L’exposition au risque est moindre, mais l’appétit du marché peut l’être aussi. Proposer une gamme de produits et services incomplets freine l’acquisition client. Par exemple, l’absence fréquente de crédit immobilier contrarie certains particuliers qui, en conséquence, n’y domicilient pas leurs revenus.
En outre, leur gamme de produits et services n’est pas au niveau des banques traditionnelles. Par exemple, ING Direct lance son crédit immobilier cette année, et les premiers retours clients sont mitigés ; certains ajustements opérationnels restent nécessaires. En interne, la rentabilité du produit reste incertaine à ce stade.
Enfin, les banques en ligne n’atteignent toujours pas le minimum requis par leur clientèle, car :
- leurs frais bancaires sont élevés ;
- les démarches sont complexes, longues et intrusives ;
- la non-qualité des services aux clients est élevée ;
- la qualité du relationnel reste modeste.

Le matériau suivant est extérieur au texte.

(* ===== verification/Manifest.v ===== *)
(** The build record: package manifest, with [computeCapabilities]
    (build/capabilities.go) and [buildManifest] (build/build.go). *)

From S2P Require Import Prelude GoStrings Errors Values Types Ids Extends Canonical Hash Kernel.
From S2P Require Import Registry Expand Resolve.
From stdpp Require Import options.

(** ** manifest/manifest.go, manifest/capabilities.go *)

(** What a [Descriptors any] field holds. *)
Inductive descriptor :=
| DSkill (d : SkillDescriptor)
| DOutputContract (d : OutputContractDescriptor)
| DMCPBinding (d : MCPBindingDescriptor).

Record ResolvedComponent := mkResolvedComponent {
  mr_Kind : string;
  mr_ID : string;
  mr_Config : config;
  mr_Descriptors : option descriptor;
  mr_InjectedBySkill : string;
}.

Record CapabilitySkip := mkCapabilitySkip { skip_Kind : string; skip_Reason : string }.
Record Capabilities := mkCapabilities { Present : list string; Skipped : slice CapabilitySkip }.

(** The manifest package's own copy of the overlay attribution. *)
Record OverlayRecord := mkOverlayRecord { or_Name : string; or_File : string }.

(** [lookupInjector]: an absent key gives the empty id. *)
Definition lookupInjector (expanded : option ExpandedSpec) (kindLabel id : string) : string :=
  match expanded with
  | None => ""
  | Some es => default "" (es_InjectedBy es !! (kindLabel +:+ ":" +:+ id))
  end.

Section manifest.
Context `{K : Kernel}.

Record ManifestRecord := mkManifest {
  mf_SpecID : string;
  mf_SpecVersion : string;
  mf_BuiltAt : Time;
  mf_NormalizedHash : string;
  mf_ExpandedHash : string;
  mf_Capabilities : Capabilities;
  mf_ExtendsChain : slice string;
  mf_Overlays : slice OverlayRecord;
  mf_Resolved : slice ResolvedComponent;
}.

(** ** computeCapabilities *)

(** [if c { present = append(present, k) }]. *)
Definition present_if (c : bool) (k : RKind) : list string := if c then [slug k] else [].
(** The [else] branch of the optional kinds. *)
Definition skipped_unless (c : bool) (k : RKind) : list CapabilitySkip :=
  if c then [] else [mkCapabilitySkip (slug k) "not_specified"].

Definition nonempty_slice {A} (l : slice A) : bool := match elems l with [] => false | _ => true end.
Definition non_nil {A} (o : option A) : bool := match o with None => false | Some _ => true end.

Definition computeCapabilities (s : AgentSpec) (rsv : resolved) (expanded : option ExpandedSpec)
    : Capabilities :=
  let hasContract :=
    match expanded with None => false | Some es => non_nil (OutputContract (es_Spec es)) end in
  let optional :=
    [(non_nil (Budget s), KindBudgetProfile); (non_nil (Telemetry s), KindTelemetryProfile);
     (non_nil (Credentials s), KindCredentialResolver); (non_nil (Identity s), KindIdentitySigner);
     (nonempty_slice (Skills s), KindSkill); (hasContract, KindOutputContract);
     (nonempty_slice (MCPImports s), KindMCPBinding)] in
  let present :=
    [slug KindProvider; slug KindPromptAsset] ++
    present_if (nonempty_slice (g_ids (r_toolPacks rsv))) KindToolPack ++
    present_if (nonempty_slice (g_ids (r_policyHooks rsv))) KindPolicyPack ++
    present_if (nonempty_slice (g_ids (r_preLLMFilters rsv))) KindPreLLMFilter ++
    present_if (nonempty_slice (g_ids (r_preToolFilters rsv))) KindPreToolFilter ++
    present_if (nonempty_slice (g_ids (r_postToolFilters rsv))) KindPostToolFilter ++
    (optional ≫= λ ck, present_if ck.1 ck.2) in
  mkCapabilities (sort_strings present)
    (append_slice None (optional ≫= λ ck, skipped_unless ck.1 ck.2)).

(** ** buildManifest *)

(** [l[i]]. *)
Definition index {A} (l : slice A) (i : nat) : res error A :=
  match elems l !! i with
  | Some x => Ok x
  | None => Err (EPanic "index out of range")
  end.

(** [for i, id := range ids { m.Resolved = append(m.Resolved, ...) }]. *)
Fixpoint list_group (k : RKind) (desc : nat → res error (option descriptor))
    (injector : string → string) (cfgs : slice config) (i : nat) (ids : list ID)
    : res error (list ResolvedComponent) :=
  match ids with
  | [] => Ok []
  | id :: ids' =>
    d ← desc i; cfg ← index cfgs i;
    rest ← list_group k desc injector cfgs (S i) ids';
    Ok (mkResolvedComponent (slug k) id cfg d (injector id) :: rest)
  end.

Definition manifest_group {A} (k : RKind) (desc : nat → res error (option descriptor))
    (injector : string → string) (g : group A) : res error (list ResolvedComponent) :=
  list_group k desc injector (g_cfgs g) 0 (elems (g_ids g)).

(** No descriptors, or the descriptor of the [i]-th value. *)
Definition no_descriptors (_ : nat) : res error (option descriptor) := Ok None.
Definition descriptors {A} (desc : A → descriptor) (vals : slice A) (i : nat)
    : res error (option descriptor) :=
  v ← index vals i; Ok (Some (desc v)).

Definition manifest_single {A} (k : RKind) (desc : A → option descriptor)
    (injector : string → string) (o : option (single A)) : list ResolvedComponent :=
  match o with
  | None => []
  | Some c => [mkResolvedComponent (slug k) (sg_id c) (sg_cfg c) (desc (sg_value c)) (injector (sg_id c))]
  end.

(** [if res.x != nil] for a field of interface type: the built value is tested, and
    a factory may have answered (nil, nil). *)
Definition unless_nil {A} (is_nil : A → bool) (o : option (single A)) : option (single A) :=
  match o with
  | Some c => if is_nil (sg_value c) then None else Some c
  | None => None
  end.

Definition no_descriptor {A} (_ : A) : option descriptor := None.
Definition no_injector (_ : string) : string := "".

Definition manifest_resolved (rsv : resolved) (expanded : option ExpandedSpec)
    : res error (list ResolvedComponent) :=
  tools ← manifest_group KindToolPack no_descriptors (lookupInjector expanded "tool_pack") (r_toolPacks rsv);
  pols ← manifest_group KindPolicyPack no_descriptors (lookupInjector expanded "policy_pack") (r_policyHooks rsv);
  prellm ← manifest_group KindPreLLMFilter no_descriptors no_injector (r_preLLMFilters rsv);
  pretool ← manifest_group KindPreToolFilter no_descriptors no_injector (r_preToolFilters rsv);
  posttool ← manifest_group KindPostToolFilter no_descriptors no_injector (r_postToolFilters rsv);
  skills ← manifest_group KindSkill
    (descriptors (λ sk, DSkill (sk_Descriptor sk)) (g_values (r_skills rsv))) no_injector (r_skills rsv);
  mcp ← manifest_group KindMCPBinding
    (descriptors (λ b, DMCPBinding (mb_Descriptor b)) (g_values (r_mcpBindings rsv))) no_injector
    (r_mcpBindings rsv);
  Ok ([mkResolvedComponent (slug KindProvider) (sg_id (r_provider rsv)) (sg_cfg (r_provider rsv)) None "";
       mkResolvedComponent (slug KindPromptAsset) (r_promptID rsv) None None ""] ++
      tools ++ pols ++ prellm ++ pretool ++ posttool ++
      manifest_single KindBudgetProfile no_descriptor no_injector (r_budget rsv) ++
      manifest_single KindTelemetryProfile no_descriptor no_injector (r_telemetry rsv) ++
      manifest_single KindCredentialResolver no_descriptor no_injector
        (unless_nil Resolver_nil (r_credResolver rsv)) ++
      manifest_single KindIdentitySigner no_descriptor no_injector
        (unless_nil Signer_nil (r_identity rsv)) ++
      skills ++
      manifest_single KindOutputContract (λ c, Some (DOutputContract (oc_Descriptor c)))
        (lookupInjector expanded "output_contract") (r_outputContract rsv) ++
      mcp).

(** [hash, _ := f()]: the error is dropped, and the string of a failed call is empty. *)
Definition hash_or_empty (r : res error string) : string :=
  match r with Ok h => h | Err _ => "" end.

(** The cells of [ns] are read and filled; [m] is their state. *)
Definition buildManifest (s : AgentSpec) (rsv : resolved) (ns : NormalizedSpec) (m : memo)
    (expanded : ExpandedSpec) : IO (ManifestRecord * memo) := λ w,
  let '(hash, m) := NormalizedHash (ns_Spec ns) m in
  let '(now, w) := Now_UTC w in
  match manifest_resolved rsv (Some expanded) with
  | Err e => (Err e, w)
  | Ok l =>
    (Ok (mkManifest (md_ID (Meta s)) (md_Version (Meta s)) now (hash_or_empty hash)
           (if nonempty_slice (Skills s) then hash_or_empty (computeExpandedHash expanded) else "")
           (computeCapabilities s rsv (Some expanded))
           (append_slice None (ns_ExtendsChain ns))
           (append_slice None ((λ o, mkOverlayRecord (oa_Name o) (oa_File o)) <$> ns_Overlays ns))
           (Some l), m), w)
  end.
End manifest.

(** ** Lemmas *)

Section manifest_lemmas.
Context `{K : Kernel}.

Lemma list_group_Ok k desc inj cfgs i ids cs :
  length ids = length cs →
  (∀ j c, cs !! j = Some c → desc (i + j) = Ok (c.2) ∧ elems cfgs !! (i + j) = Some (c.1)) →
  list_group k desc inj cfgs i ids =
    Ok (zip_with (λ id c, mkResolvedComponent (slug k) id c.1 c.2 (inj id)) ids cs).
Proof.
  revert i cs. induction ids as [|id ids IH]; intros i [|c cs] Hlen Hc; simplify_eq/=; [done|].
  destruct (Hc 0 c eq_refl) as [Hd Hcfg]. rewrite Nat.add_0_r in Hd, Hcfg. rewrite Hd. simpl.
  unfold index. rewrite Hcfg. simpl. rewrite (IH (S i) cs); [done|lia|].
  intros j c' Hj. specialize (Hc (S j) c' Hj). by rewrite Nat.add_succ_r in Hc.
Qed.

(** The entry of one component. *)
Definition entry_of {A} (k : RKind) (desc : A → option descriptor) (inj : string → string)
    (c : single A) : ResolvedComponent :=
  mkResolvedComponent (slug k) (sg_id c) (sg_cfg c) (desc (sg_value c)) (inj (sg_id c)).

Lemma manifest_group_Ok {A B} k desc (d : B → option descriptor) inj (g : group A)
    (l : list (single B)) :
  elems (g_ids g) = sg_id <$> l → elems (g_cfgs g) = sg_cfg <$> l →
  (∀ j c, l !! j = Some c → desc j = Ok (d (sg_value c))) →
  manifest_group k desc inj g = Ok (entry_of k d inj <$> l).
Proof.
  intros Hi Hc Hd. unfold manifest_group. rewrite Hi.
  rewrite (list_group_Ok _ _ _ _ 0 _ ((λ c, (sg_cfg c, d (sg_value c))) <$> l)).
  - f_equal. clear. induction l as [|c l IH]; [done|]. csimpl. by rewrite IH.
  - by rewrite !length_fmap.
  - intros j c. rewrite list_lookup_fmap. destruct (l !! j) as [c'|] eqn:Hj; [|done].
    intros [= <-]. rewrite Hc, list_lookup_fmap. simpl. rewrite Hj. split; [by apply Hd|done].
Qed.

Lemma descriptors_Ok {A} (desc : A → descriptor) (l : list (single A)) j c :
  l !! j = Some c →
  descriptors desc (g_values (group_of l)) j = Ok (Some (desc (sg_value c))).
Proof. intros Hj. unfold descriptors, index. by rewrite g_values_of, list_lookup_fmap, Hj. Qed.

Lemma plain_group {A} k inj (l : list (single A)) :
  manifest_group k no_descriptors inj (group_of l) = Ok (entry_of k no_descriptor inj <$> l).
Proof. apply manifest_group_Ok; [apply g_ids_of|apply g_cfgs_of|done]. Qed.

Lemma plain_group_map {A B} k inj (f : A → B) (l : list (single A)) :
  manifest_group k no_descriptors inj (group_map f (group_of l)) =
  Ok (entry_of k no_descriptor inj <$> l).
Proof. apply manifest_group_Ok; [apply g_ids_of|apply g_cfgs_of|done]. Qed.

Lemma described_group {A} k inj (desc : A → descriptor) (l : list (single A)) :
  manifest_group k (descriptors desc (g_values (group_of l))) inj (group_of l) =
  Ok (entry_of k (λ v, Some (desc v)) inj <$> l).
Proof. apply manifest_group_Ok; [apply g_ids_of|apply g_cfgs_of|]. intros. by apply descriptors_Ok. Qed.

(** The groups a completed build holds: each slice is made of one list of built
    components. *)
Record grouped (rsv : resolved) (ts : list (single ToolPack)) (ps : list (single PolicyPack))
    (f1 : list (single PreLLMFilter)) (f2 : list (single PreToolFilter))
    (f3 : list (single PostToolFilter)) (sks : list (single SkillValue))
    (bs : list (single MCPBindingValue)) : Prop := {
  gr_tools : r_toolPacks rsv = group_of ts;
  gr_policies : r_policyHooks rsv = group_map pp_Hook (group_of ps);
  gr_preLLM : r_preLLMFilters rsv = group_of f1;
  gr_preTool : r_preToolFilters rsv = group_of f2;
  gr_postTool : r_postToolFilters rsv = group_of f3;
  gr_skills : r_skills rsv = group_of sks;
  gr_bindings : r_mcpBindings rsv = group_of bs;
}.

(** The list of components the manifest records. *)
Definition resolved_entries (rsv : resolved) (es : option ExpandedSpec)
    (ts : list (single ToolPack)) (ps : list (single PolicyPack))
    (f1 : list (single PreLLMFilter)) (f2 : list (single PreToolFilter))
    (f3 : list (single PostToolFilter)) (sks : list (single SkillValue))
    (bs : list (single MCPBindingValue)) : list ResolvedComponent :=
  [mkResolvedComponent (slug KindProvider) (sg_id (r_provider rsv)) (sg_cfg (r_provider rsv)) None "";
   mkResolvedComponent (slug KindPromptAsset) (r_promptID rsv) None None ""] ++
  (entry_of KindToolPack no_descriptor (lookupInjector es "tool_pack") <$> ts) ++
  (entry_of KindPolicyPack no_descriptor (lookupInjector es "policy_pack") <$> ps) ++
  (entry_of KindPreLLMFilter no_descriptor no_injector <$> f1) ++
  (entry_of KindPreToolFilter no_descriptor no_injector <$> f2) ++
  (entry_of KindPostToolFilter no_descriptor no_injector <$> f3) ++
  (entry_of KindBudgetProfile no_descriptor no_injector <$> option_list (r_budget rsv)) ++
  (entry_of KindTelemetryProfile no_descriptor no_injector <$> option_list (r_telemetry rsv)) ++
  (entry_of KindCredentialResolver no_descriptor no_injector <$> option_list (unless_nil Resolver_nil (r_credResolver rsv))) ++
  (entry_of KindIdentitySigner no_descriptor no_injector <$> option_list (unless_nil Signer_nil (r_identity rsv))) ++
  (entry_of KindSkill (λ sk, Some (DSkill (sk_Descriptor sk))) no_injector <$> sks) ++
  (entry_of KindOutputContract (λ c, Some (DOutputContract (oc_Descriptor c)))
     (lookupInjector es "output_contract") <$> option_list (r_outputContract rsv)) ++
  (entry_of KindMCPBinding (λ b, Some (DMCPBinding (mb_Descriptor b))) no_injector <$> bs).

Lemma manifest_single_entries {A} k (desc : A → option descriptor) inj (o : option (single A)) :
  manifest_single k desc inj o = entry_of k desc inj <$> option_list o.
Proof. by destruct o. Qed.

(** No index is out of range, and the entries are listed kind by kind. *)
Lemma manifest_resolved_Ok rsv es ts ps f1 f2 f3 sks bs :
  grouped rsv ts ps f1 f2 f3 sks bs →
  manifest_resolved rsv es = Ok (resolved_entries rsv es ts ps f1 f2 f3 sks bs).
Proof.
  intros [Ht Hp H1 H2 H3 Hs Hb]. unfold manifest_resolved, resolved_entries.
  rewrite Ht, Hp, H1, H2, H3, Hs, Hb.
  rewrite (plain_group KindToolPack), (plain_group_map KindPolicyPack), (plain_group KindPreLLMFilter),
    (plain_group KindPreToolFilter), (plain_group KindPostToolFilter),
    (described_group KindSkill), (described_group KindMCPBinding).
  cbn [mbind res_bind]. by rewrite !manifest_single_entries.
Qed.
End manifest_lemmas.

Les banques en ligne dépendent-elles des banques traditionnelles ?
Le pari de ces banques en lignes n’est donc pas gagné. Beaucoup d’entre elles restent fragiles à cause d’un nombre de clients faible, souvent proche du million. L’adossement à une banque traditionnelle est ainsi rassurant pour tout le monde, à commencer par les actionnaires.
De fait, leur système d’information et leur organisation opérationnelle ne font pas toujours partie d’un socle neuf. Beaucoup partagent avec leur maison mère leurs équipes opérationnelles ou l’infrastructure informatique ou les budgets et les plans projets. Ce qui freine les évolutions technologiques et diminue la rentabilité.
Au contraire, d’autres ont construit un système d’information centré client. Elles deviennent ainsi des banques omnicanales. Leurs coûts d’infrastructures et d’innovation sont maîtrisés à un moment où les budgets se restreignent. Elles ont leurs propres équipes opérationnelles, notamment la relation client. Et souvent, elles ont porté auprès de leurs maisons mères les équipes de chat. Le back-office, en revanche, est plutôt mutualisé. Cette organisation en silo, avec des processus longs, abaisse la qualité de service et l’expérience client.
Des faiblesses qui sont une aubaine pour les Fintechs et les néo-banques
Les banques en ligne se distinguent par leur interface client, mais ont une fâcheuse tendance à recycler les vieilles recettes de leurs maisons mères. C’est à ce niveau-là qu’elles peinent à se renouveler, et qu’elles sont menacées.
Et c’est précisément là qu’un nouveau type de banques, qu’on appelle parfois les néo-banques, vient se positionner : des banques qui se veulent subversives, résolument centrées clients, et qui ambitionnent de « tout changer ».